On 2023-02-21 20:19, Kevin Kofler via devel wrote:
It is generally unsafe to assume the version number to be in any
specific
format.
I'm not sure if that means that you are opposed to the proposal, or to
the idea of truncating the version numbers, or something else entirely. :)
you can also have things such as:
libfoo.so → libfoo.so.1 → libfoo.so.1.2
libfoo.so → libfoo.so.1 → libfoo.so.1.2.3.4
Seems good so far, that should be compatible with the proposal.
libfoo.so → libfoo.so.1 → libfoo.so.1.bla
The current implementation will only generate a versioned dependency if
the suffix is numbers separated by dots, so this library would be
compatible in that it would be ignored (since we don't know the
semantics of non-numeric versions.)
but even things such as:
libfoo.so → libfoo.so.1 → libfoo.so.4.5.6
libfoo.so → libfoo.so.4 → libfoo.so.1.2.3
That's surprising, but as long as the version in the full name increases
monotonically, those should work as well.
libfoo.so → libfoo.so.1.2.3 → libfoo.so.42
Hm... the current implementation wouldn't generate anything in this case
because the full name's version doesn't have a dot separating numbers,
and my naive expectation was that such a case probably meant that only a
"major" version was present and that it'd match the soname, in which
case versioning the dependency wouldn't add any information that wasn't
already there.
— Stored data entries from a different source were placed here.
(** An error of a value ends the build. *)
Lemma hnswbuild_error work_mem rows more tid value random err s : rd_main (index s) = [] -> xlog s = None -> index s = rel0 ->
  rows_ok good rel0 m rows -> index_value rel0 value = Err err ->
  2 + 2 * Z.of_nat (length rows) <= InvalidBlockNumber -> 2 + 2 * Z.of_nat (length rows) <= Z.of_nat fuel ->
  hnswbuild garbage fuel allocated work_mem is_varbit ((fst <$> rows) ++ (tid, value, random) :: more) s = Err err.
Proof using Hbs Hm Hsup.
  intros Hmain Hx Hrel Hrows Hval Hsz Hfuel. unfold hnswbuild, BuildIndex. rewrite (M_bind_run _ _ s s s) by done. rewrite Hrel.
  run (lift_res_run _ s _ Hbs). unfold BuildGraph. cbn [default from_option].
  destruct (build_rows_run rows _ s [] 0 (building_start (work_mem * 1024) s Hmain Hx Hrel) Hrows Hsz Hfuel) as (g1 & s1 & E1 & _).
  assert (Ecb : BuildCallback garbage fuel bs NULL allocated (tid, value, random) g1 s1 = Err err).
  { destruct value as [value|]; [|done]. destruct settings as (_ & Hti & Hs & _). unfold BuildCallback, InsertTuple. rewrite Hti, Hs.
    unfold index_value in Hval. unfold mbind, M_bind, lift_res. by rewrite Hval. }
  assert (Em : mfor ((fst <$> rows) ++ (tid, value, random) :: more) (InitGraph NULL (work_mem * 1024))
    (BuildCallback garbage fuel bs NULL allocated) s = Err err).
  { rewrite (mfor_app_run _ _ _ _ _ _ _ E1), mfor_cons. unfold mbind, M_bind. by rewrite Ecb. }
  do 2 apply M_bind_err. exact Em.
Qed.
End Build.
(* ===== verification/IndexHistory.v ===== *)
(** * The life of an index

    The operations one after another: a build on an empty table (HnswBuild.v)
    leaves a well-formed empty index, every insertion (HnswInsert.v) keeps the
    index well formed and adds the TID of its row, and a scan (HnswScan.v) of
    what they leave returns TIDs that were inserted and no others. *)

From Stdlib Require Import SpecFloat.
From S2P Require Import Prelude CFloat VectorType GraphSearch ItemPtr HnswData BufPage Backend HnswUtils SearchLayer.
From S2P Require Import LayerRefinement PageUpdate MetaPage DiskGraph QSort SelectNeighbors HnswInsert AddElement IndexWf InsertOnDisk.
From S2P Require Import HnswVacuum VacuumSpec VacuumHistory HnswScan ScanSpec HnswBuild BuildSpec.

(** ** Operations one after another *)

Lemma rev_nil {A} (l : list A) : rev l = [] -> l = [].
Proof. destruct l as [|x l]; [done|]. intros [_ Hx]%app_eq_nil. done. Qed.

(** A row inserted, with what the index keeps of its value, or a vacuum. *)
Inductive operation :=
  | InsertRow (row : heap_tuple * option Vector)
  | VacuumRows (callback : ItemPointerData -> bool).

(** The rows of the index after an operation. *)
Definition rows_after (rows : list (ItemPointerData * Vector)) (op : operation) : list (ItemPointerData * Vector) :=
  match op with
  | InsertRow row => kept_rows [row] ++ rows
  | VacuumRows callback => live_rows callback rows
  end.

Lemma rows_after_perm ops : forall rows rows', rows ≡ₚ rows' -> foldl rows_after rows ops ≡ₚ foldl rows_after rows' ops.
Proof.
  induction ops as [|op ops IH]; intros rows rows' Hr; [done|]. simpl. apply IH. destruct op as [row|callback]; simpl; [by rewrite Hr|].
  unfold live_rows. by rewrite Hr.
Qed.

Section Operations.
Context `{Palloc} `{ListSort} `{Libm} (garbage : HnswCandidate) (good : Vector -> Prop) (fuel : nat).

Definition apply_operation (op : operation) (_ : unit) : M Backend unit :=
  match op with
  | InsertRow ((tid, value, random), _) => _ ← hnswinsert garbage fuel value tid random ; mret tt
  | VacuumRows callback => _ ← hnswbulkdelete garbage fuel None callback ; mret tt
  end.

(** The calls of [aminsert] and [ambulkdelete] one after another. *)
Definition apply_operations (ops : list operation) : M Backend unit := mfor ops tt apply_operation.

Definition operation_ok (rel : Relation) (m : Z) (op : operation) : Prop :=
  match op with
  | InsertRow ((tid, value, random), w) => row_ok good rel m value w tid random
  | VacuumRows _ => True
  end.

(** What an operation needs and leaves. *)
Record operated (s : Backend) (meta : HnswMetaPageData) (E : gset ItemPointerData) (n : Z) (rows : list (ItemPointerData * Vector))
    (s' : Backend) (meta' : HnswMetaPageData) (E' : gset ItemPointerData) : Prop := {
  op_wf : index_wf (index s') meta' good E';
  op_rows : index_rows (index s') E' ≡ₚ rows;
  op_m : mp_m meta' = mp_m meta;
  op_dimensions : mp_dimensions meta' = mp_dimensions meta;
  op_xlog : xlog s' = None;
  op_pages : nlen (index s') <= nlen (index s) + 2 * n;
  op_size : Z.of_nat (size E') <= Z.of_nat (size E) + n;
  op_held : all_held (index s) E -> all_held (index s') E';
  op_rel : index s' = with_pages (index s) MAIN_FORKNUM (rd_main (index s'))
}.

Lemma apply_operation_run s meta E op : support_ok (HnswInitSupport (index s)) good -> index_wf (index s) meta good E -> xlog s = None ->
  operation_ok (index s) (mp_m meta) op -> nlen (index s) + 2 <= InvalidBlockNumber ->
  nlen (index s) + Z.of_nat (size E) <= Z.of_nat fuel ->
  exists s' meta' E', apply_operation op tt s = Ok (tt, s') /\
    operated s meta E 1 (rows_after (index_rows (index s) E) op) s' meta' E'.
Proof using Type.
  intros Hsup Hwf Hx Hop Hsz Hf. destruct op as [[[[tid value] random] w]|callback].
  - destruct (hnswinsert_run garbage good fuel s meta E value w tid random Hsup Hwf Hx) as (s1 & meta1 & E1 & Erun & Hwf1 & Hin & M1 & M2 & X1 & L1 & R1).
    { split; lia. }
    { exact Hop. }
    exists s1, meta1, E1. split; [unfold apply_operation; by run Erun|]. split; try done; try lia.
    + unfold kept_rows. destruct w as [v|]; [by apply (inserted_rows _ _ _ _ v)|]. by destruct Hin as [-> ->].
    + destruct w as [v|]; [pose proof (inserted_size _ _ _ _ _ _ Hin); lia|]. destruct Hin as [_ ->]. lia.
    + destruct w as [v|]; [by eapply inserted_held|]. by destruct Hin as [-> ->].
  - destruct (hnswbulkdelete_run garbage callback good fuel None s meta E Hsup Hwf Hx Hf)
      as (s1 & meta1 & E1 & Erun & Hwf1 & Hsub & Hrows & Hheld & M1 & M2 & X1 & L1 & R1).
    exists s1, meta1, E1. split; [unfold apply_operation; by run Erun|]. split; try done; try lia.
    apply subseteq_size in Hsub. lia.
Qed.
Perhaps the right thing to do instead would be to
produce a versioned dependency if the suffixes do not match.
The full version (or even the soversion, for that matter) is also
not
guaranteed to be monotonic in any way. E.g., you could have:
libfoo.so → libfoo.so.1 → libfoo.so.1.deadbeef
or even just:
libfoo.so → libfoo.so.1 → libfoo.so.deadbeef
where "deadbeef" is a non-monotonic SCM hash (e.g., a git hash).
Right... as above, those would remain unversioned.